Each year, people ask, ‘So, what’s your new year’s resolution?’ Many of us feel a sense of pressure having to come up with something life-changing, such as becoming fluent in German, or going to the gym five times a week. But you can start small and build up – and as a distance-learning student, such commitments are particularly important.
When you have more time on your hands, it can be hard to stick to set deadlines. You might think, ‘Oh, I’ve got lots of time, I will do it… later… or tomorrow… or in two weeks’ time.’ There’s no time like the present, though (sorry, a bit clichéd, I know, but it’s true!) If you have a deadline to meet, and a piece of work, such as a TMA, to submit, grab the proverbial bull by the horns and do it. You’ll feel much better afterwards.

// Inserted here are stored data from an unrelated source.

(* ===== verification/Divergence.v ===== *)
(** * The shadow-bake comparator (engine/src/engine/cut_divergence.rs)

    For every entry with a decisive decision, how the model's cuts compare with
    the cuts determinism alone would have proposed. *)

From S2P Require Import Prelude Text PetGraph Attack Behavior Classify Graph Chain Prove Boundary.
From S2P Require Import Respond AdjPass AdjFacts.

Inductive DivergenceClass := Agree | ModelOverCut | ModelUnderCut | Mixed.

Record DivergenceRecord := mkDivergence {
  dv_entry : string;
  dv_class : DivergenceClass;
  dv_model_cuts : list string;
  dv_deterministic_cuts : list string
}.

Definition deterministic_targets (chains : list ProvenChain) : gset string :=
  foldl (fun targets c =>
    let targets :=
      match containment_for c with
      | Some (_, action) => if is_additive_live action && is_reversible action then {[pc_entry c]} ∪ targets else targets
      | None => targets
      end in
    foldl (fun targets t =>
      if bool_decide (qt_node t = pc_entry c) then targets
      else if bool_decide (is_Some (quarantine_workload_link (qt_node t) (qt_labels t)))
           then {[qt_node t]} ∪ targets else targets) targets (pc_quarantine_targets c)) ∅ chains.

Definition classify (model deterministic : gset string) : DivergenceClass :=
  if bool_decide (model = deterministic) then Agree
  else if bool_decide (deterministic ⊆ model) then ModelOverCut
  else if bool_decide (model ⊆ deterministic) then ModelUnderCut
  else Mixed.

Definition compute_divergence (chains : list ProvenChain) (decisions : gmap string IncidentDecision)
    : list DivergenceRecord :=
  omap (fun entry =>
    d ← decisions !! entry;
    model_cuts ← match d_assessment d with
                 | AAttack => Some (list_to_set (cc_node <$> d_cuts d) : gset string)
                 | ANoAttack => Some ∅
                 | AUncertain => None
                 end;
    let deterministic := deterministic_targets
      (List.filter (fun c => is_breach_relevant c && bool_decide (pc_entry c = entry)) chains) in
    Some (mkDivergence entry (classify model_cuts deterministic) (bset_iter model_cuts) (bset_iter deterministic)))
  (breach_entries chains).

(** ** What determinism would cut *)

(** Determinism proposes a live cut at this node for one of the chains. *)
Definition would_cut (chains : list ProvenChain) (n : NodeKey) : Prop :=
  exists c, c ∈ chains /\
    ((n = pc_entry c /\ exists cut action, containment_for c = Some (cut, action) /\
        is_additive_live action = true /\ is_reversible action = true) \/
     (n <> pc_entry c /\ exists t, t ∈ pc_quarantine_targets c /\ qt_node t = n /\ qt_labels t <> ∅)).

Lemma foldl_targets c ts (acc : gset string) n :
  n ∈ foldl (fun targets t =>
      if bool_decide (qt_node t = pc_entry c) then targets
      else if bool_decide (is_Some (quarantine_workload_link (qt_node t) (qt_labels t)))
           then {[qt_node t]} ∪ targets else targets) acc ts <->
  n ∈ acc \/ (n <> pc_entry c /\ exists t, t ∈ ts /\ qt_node t = n /\ qt_labels t <> ∅).
Proof.
  revert acc. induction ts as [|t ts IH]; intros acc; simpl.
  - split; [by left|]. intros [H|(_ & t & Ht & _)]; [done|by apply not_elem_of_nil in Ht].
  - rewrite IH. unfold quarantine_workload_link. setoid_rewrite elem_of_cons.
    repeat case_bool_decide; try set_solver; destruct (decide (n = qt_node t)) as [->|];
      rewrite ?elem_of_union, ?elem_of_singleton; naive_solver.
Qed.

Lemma deterministic_targets_spec chains n : n ∈ deterministic_targets chains <-> would_cut chains n.
Proof.
  unfold deterministic_targets, would_cut. induction chains as [|c chains IH] using rev_ind; simpl.
  - split; [set_solver|]. intros (c & Hc & _). by apply not_elem_of_nil in Hc.
  - rewrite foldl_app. cbn [foldl]. rewrite foldl_targets. setoid_rewrite elem_of_app.
    setoid_rewrite list_elem_of_singleton.
    destruct (containment_for c) as [[cut action]|] eqn:Hc; [destruct (is_additive_live action && is_reversible action) eqn:Ha|].
    + apply andb_true_iff in Ha as [Ha Hr]. rewrite elem_of_union, elem_of_singleton, IH. split.
      * intros [[->|(c' & Hc' & H)]|H]; [|by eauto 10|by eauto 10]. exists c. eauto 10.
      * intros (c' & [Hc'| ->] & H); [naive_solver|]. destruct H as [[-> _]|H]; [by left; left|by right].
    + rewrite IH. split; [intros [(c' & Hc' & H)|H]; eauto 10|].
      intros (c' & [Hc'| ->] & H); [naive_solver|]. destruct H as [[-> (cut' & a' & Heq & H1 & H2)]|H]; [|by right].
      rewrite Hc in Heq. injection Heq as <- <-. by rewrite H1, H2 in Ha.
    + rewrite IH. split; [intros [(c' & Hc' & H)|H]; eauto 10|].
      intros (c' & [Hc'| ->] & H); [naive_solver|]. destruct H as [[-> (cut' & a' & Heq & _)]|H]; [congruence|by right].
Qed.

(** The class against the two one-sided differences. *)
Lemma classify_spec (model deterministic : gset string) :
  let over := exists n, n ∈ model /\ n ∉ deterministic in
  let under := exists n, n ∈ deterministic /\ n ∉ model in
  match classify model deterministic with
  | Agree => ~ over /\ ~ under
  | ModelOverCut => over /\ ~ under
  | ModelUnderCut => ~ over /\ under
  | Mixed => over /\ under
  end.
Proof.
  assert (forall a b : gset string, a ⊆ b <-> ~ exists n, n ∈ a /\ n ∉ b) as Hsub.
  { intros a b. split; [set_solver|]. intros H n Hn. destruct (decide (n ∈ b)); [done|]. exfalso. eauto. }
  assert (forall a b : gset string, ~ a ⊆ b -> exists n, n ∈ a /\ n ∉ b) as Hnot.
  { intros a b H. destruct (set_choose_or_empty (a ∖ b)) as [[n Hn]|Hn]; [exists n; set_solver|]. exfalso. apply H. set_solver. }
  unfold classify. case_bool_decide as H1; [subst; set_solver|]. case_bool_decide as H2; [|case_bool_decide as H3].
  - split; [|by apply Hsub]. apply Hnot. intros H. apply H1. set_solver.
  - split; [by apply Hsub|by apply Hnot].
  - split; by apply Hnot.
Qed.

(** The comparator is exact. There is one record for each exposed entry whose
    decision is decisive, and none for an undecided one; it lists the nodes the
    model named and the nodes determinism alone would have cut on the same
    chains, and its class says precisely how the two sets compare: equal, the
    model's a strict superset, a strict subset, or neither. *)
Theorem divergence_exact chains decisions r :
  r ∈ compute_divergence chains decisions ->
  exists d, decisions !! dv_entry r = Some d /\ d_assessment d <> AUncertain /\
    (exists c, c ∈ chains /\ is_breach_relevant c = true /\ pc_entry c = dv_entry r) /\
    (forall n, n ∈ dv_model_cuts r <-> d_assessment d = AAttack /\ n ∈ cc_node <$> d_cuts d) /\
    (forall n, n ∈ dv_deterministic_cuts r <->
       would_cut (List.filter (fun c => is_breach_relevant c && bool_decide (pc_entry c = dv_entry r)) chains) n) /\
    let over := exists n, n ∈ dv_model_cuts r /\ n ∉ dv_deterministic_cuts r in
    let under := exists n, n ∈ dv_deterministic_cuts r /\ n ∉ dv_model_cuts r in
    match dv_class r with
    | Agree => ~ over /\ ~ under
    | ModelOverCut => over /\ ~ under
    | ModelUnderCut => ~ over /\ under
    | Mixed => over /\ under
    end.
Proof.
  unfold compute_divergence. intros (entry & He & Hr)%list_elem_of_omap.
  apply breach_entries_spec in He. apply bind_Some in Hr as (d & Hd & Hr). apply bind_Some in Hr as (model & Hm & [= <-]).
  cbn [dv_entry dv_class dv_model_cuts dv_deterministic_cuts]. exists d. split; [done|].
  split; [by intros Hu; rewrite Hu in Hm|]. split; [done|].
  split; [|split].
  - intros n. rewrite bset_iter_elem. destruct (d_assessment d); [| |done]; injection Hm as <-; [|set_solver].
    rewrite elem_of_list_to_set. naive_solver.
  - intros n. by rewrite bset_iter_elem, deterministic_targets_spec.
  - set (deterministic := deterministic_targets _). pose proof (classify_spec model deterministic) as Hs.
    destruct (classify model deterministic); cbv zeta in *; setoid_rewrite bset_iter_elem; exact Hs.
Qed.

(** Determinism would quarantine a second workload the model left alone. *)
Definition two_target_chain : ProvenChain :=
  mkChain "workload/app/Pod/web" "secret/app/db" CREDENTIAL_ACCESS None true true false true None [] [] false []
    [mkTarget "workload/app/Pod/db" {["app" := "db"]} ActivelyExploited].

Lemma divergence_exact_witness :
  exists r, r ∈ compute_divergence [two_target_chain]
      {["workload/app/Pod/web" := mkDecision ANoAttack "benign" []]} /\
    dv_class r = ModelUnderCut /\ would_cut [two_target_chain] "workload/app/Pod/db".
Proof.
  assert (exists r, r ∈ compute_divergence [two_target_chain]
      {["workload/app/Pod/web" := mkDecision ANoAttack "benign" []]} /\ dv_class r = ModelUnderCut /\
      dv_entry r = "workload/app/Pod/web" /\ "workload/app/Pod/db" ∈ dv_deterministic_cuts r)
    as (r & Hr & Hc & He & Hd) by (vm_compute; eexists; split; [left|split; [|split; [|left]]]; reflexivity).
  exists r. split; [exact Hr|]. split; [exact Hc|].
  destruct (divergence_exact _ _ _ Hr) as (d & _ & _ & _ & _ & H & _). rewrite He in H. apply (H "workload/app/Pod/db"), Hd.
Defined.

If you have external examinations next summer, such as IGCSEs, it is helpful to set yourself a revision timetable. January is a great time to do this – yes, examinations are a few months away, but if you set yourself targets in January, you have plenty of time to put these into practice.
Don’t forget to fit in plenty of leisure time. If you play a sport and have three fixtures a week, make sure you complete work when you have more time. Perhaps you are a film buff and like to catch the Oscar nominees at the cinema? In that case, get your work done early, then you can go and enjoy that movie without feeling guilty.
The bottom line is this: your mental health and happiness is very important. If you plan your work carefully and make sure you stick to the deadlines you have been set, you will be starting off 2022 in a positive and proactive way. Having a handy notebook can help – and if you’re anything like me, writing a list is a useful way of keeping track of what needs to be done, and when.
So, with the new year just around the corner, make 2022 the year for you.